- EXERCISE OBJECTIVE: Exactly the lines from the one that holds "op_txid := compute_txid" to the end of the data below: retype these and nothing else.
____________________
Lemma verify_req_contract_sigs_Ok (txs : list ContractTxInfoForSender) (tw : PublicKey) (h : Hash160) (l : Z) :
  is_u16 l ->
  verify_req_contract_sigs_for_sender txs tw h l = Ok () <->
  txs <> [] /\ l + REFUND_LOCKTIME_STEP <= U16_MAX /\
  Forall (sender_info_ok tw h (l + REFUND_LOCKTIME_STEP)) txs.
Proof.
  intros [Hl0 Hl1]. assert (0 <= l + REFUND_LOCKTIME_STEP) as Hpos by (unfold REFUND_LOCKTIME_STEP; lia).
  unfold verify_req_contract_sigs_for_sender. split.
  - intros H. inv_ok H. to_prop. apply checked_add_Some in Hs0 as [Hlt ->].
    apply for_each_Ok in H. split; [done|]. split; [unfold U16_MAX; lia|].
    eapply Forall_impl; [exact H|]. intros info Hi. cbv beta in Hi. by apply verify_sender_txinfo_Ok in Hi.
  - intros (Hne & Hmax & Hall). rewrite bool_decide_eq_false_2 by done. cbn.
    unfold checked_add. destruct (Z.ltb_spec (l + REFUND_LOCKTIME_STEP) (2 ^ 16)); [|unfold U16_MAX in *; lia].
    cbn. apply for_each_Ok. eapply Forall_impl; [exact Hall|]. intros info Hi. by apply verify_sender_txinfo_Ok.
Qed.
(* ===== verification/TaprootVerification.v ===== *)
(** Verification of the peer's taproot messages: src/maker/taproot_verification.rs
    and src/taker/taproot_verification.rs.

    In the taproot protocol the funding output is the contract: what the checks
    accept is what a party will have to spend.  Log lines and the port number
    they carry are left out. *)
From S2P Require Import Prelude Float64 Bitcoin Messages Contract Errors SwapCoin ScriptEval TaprootLib Taproot TapScript TakerTracker TakerState LegacyVerification.
#[local] Open Scope string_scope.
#[local] Open Scope list_scope.
#[local] Open Scope Z_scope.

Section verification.
Context {lib : BitcoinLib} {tap : TaprootLib}.

(** [script.instructions().collect::<Result<Vec<_>, _>>()]. *)
Definition collect_instructions (script : Script) : option (list Instruction) :=
  mapM id (instructions script).

(** The [matches!] templates. *)
Definition is_hashlock_template (hash_ok : bytes -> bool) (instrs : list Instruction) : bool :=
  match instrs with
  | [Op op1; PushBytes hash; Op op2; PushBytes pubkey; Op op3] =>
      (op1 =? OP_SHA256) && (op2 =? OP_EQUALVERIFY) && (op3 =? OP_CHECKSIG)
      && hash_ok hash && (length pubkey =? 32)%nat
  | _ => false
  end.
Definition is_timelock_template (instrs : list Instruction) : bool :=
  match instrs with
  | [_; Op op1; Op op2; PushBytes pubkey; Op op3] =>
      (op1 =? OP_CLTV) && (op2 =? OP_DROP) && (op3 =? OP_CHECKSIG) && (length pubkey =? 32)%nat
  | _ => false
  end.

(** The locktime of the first instruction, with the caller's errors. *)
Definition locktime_value {E} (empty bad_length non_positive no_locktime : E) (first : Instruction) : outcome E Z :=
  match first with
  | PushBytes bs =>
      _ ← reject (bool_decide (bs = [])) empty;
      match length bs with
      | 1%nat | 2%nat | 3%nat | 4%nat => Ok (le_value bs)
      | _ => Err bad_length
      end
  | Op opcode =>
      match classify_pushnum opcode with
      | Some n => if n <=? 0 then Err non_positive else Ok n
      | None => Err no_locktime
      end
  end.

(** ** Maker *)
Definition maker_locktime_val (timelock_instructions : list Instruction) : outcome MakerError Z :=
  match timelock_instructions !! 0%nat with
  | Some first =>
      locktime_value (ME_General "Taproot timelock script has empty locktime")
        (ME_General "Taproot timelock has unexpected byte length {}")
        (ME_General "Taproot timelock value is non-positive ({})")
        (ME_General "Taproot timelock script doesn't start with a locktime") first
  | None => Err (ME_General "Taproot timelock script is empty")
  end.

Definition no_duplicate_outpoints (contract_txs : list Transaction) : outcome MakerError (list OutPoint) :=
  try_fold (fun seen tx =>
      let contract_outpoint := {| op_txid := compute_txid tx; op_vout := 0 |} in
      if bool_decide (contract_outpoint ∈ seen) then Err (ME_General "Duplicate Taproot contract outpoint")
      else Ok (contract_outpoint :: seen)) [] contract_txs.

Definition check_hashlock_template (hashlock_script : Script) : outcome MakerError () :=
  _ ← map_err (fun _ => ME_General "Taproot hashlock script is invalid: {:?}")
        (extract_hash_from_hashlock hashlock_script);
  hashlock_instructions ← ok_or (collect_instructions hashlock_script)
        (ME_General "Taproot hashlock script parse error: {:?}");
  _ ← reject (negb (length hashlock_instructions =? 5)%nat)
        (ME_General "Taproot hashlock script has {} instructions, expected 5");
  reject (negb (is_hashlock_template (fun hash => (length hash =? 32)%nat) hashlock_instructions))
    (ME_General "Taproot hashlock script has unexpected template").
____________________
- TASK RESULT:
      let contract_outpoint := {| op_txid := compute_txid tx; op_vout := 0 |} in
      if bool_decide (contract_outpoint ∈ seen) then Err (ME_General "Duplicate Taproot contract outpoint")
      else Ok (contract_outpoint :: seen)) [] contract_txs.

Definition check_hashlock_template (hashlock_script : Script) : outcome MakerError () :=
  _ ← map_err (fun _ => ME_General "Taproot hashlock script is invalid: {:?}")
        (extract_hash_from_hashlock hashlock_script);
  hashlock_instructions ← ok_or (collect_instructions hashlock_script)
        (ME_General "Taproot hashlock script parse error: {:?}");
  _ ← reject (negb (length hashlock_instructions =? 5)%nat)
        (ME_General "Taproot hashlock script has {} instructions, expected 5");
  reject (negb (is_hashlock_template (fun hash => (length hash =? 32)%nat) hashlock_instructions))
    (ME_General "Taproot hashlock script has unexpected template").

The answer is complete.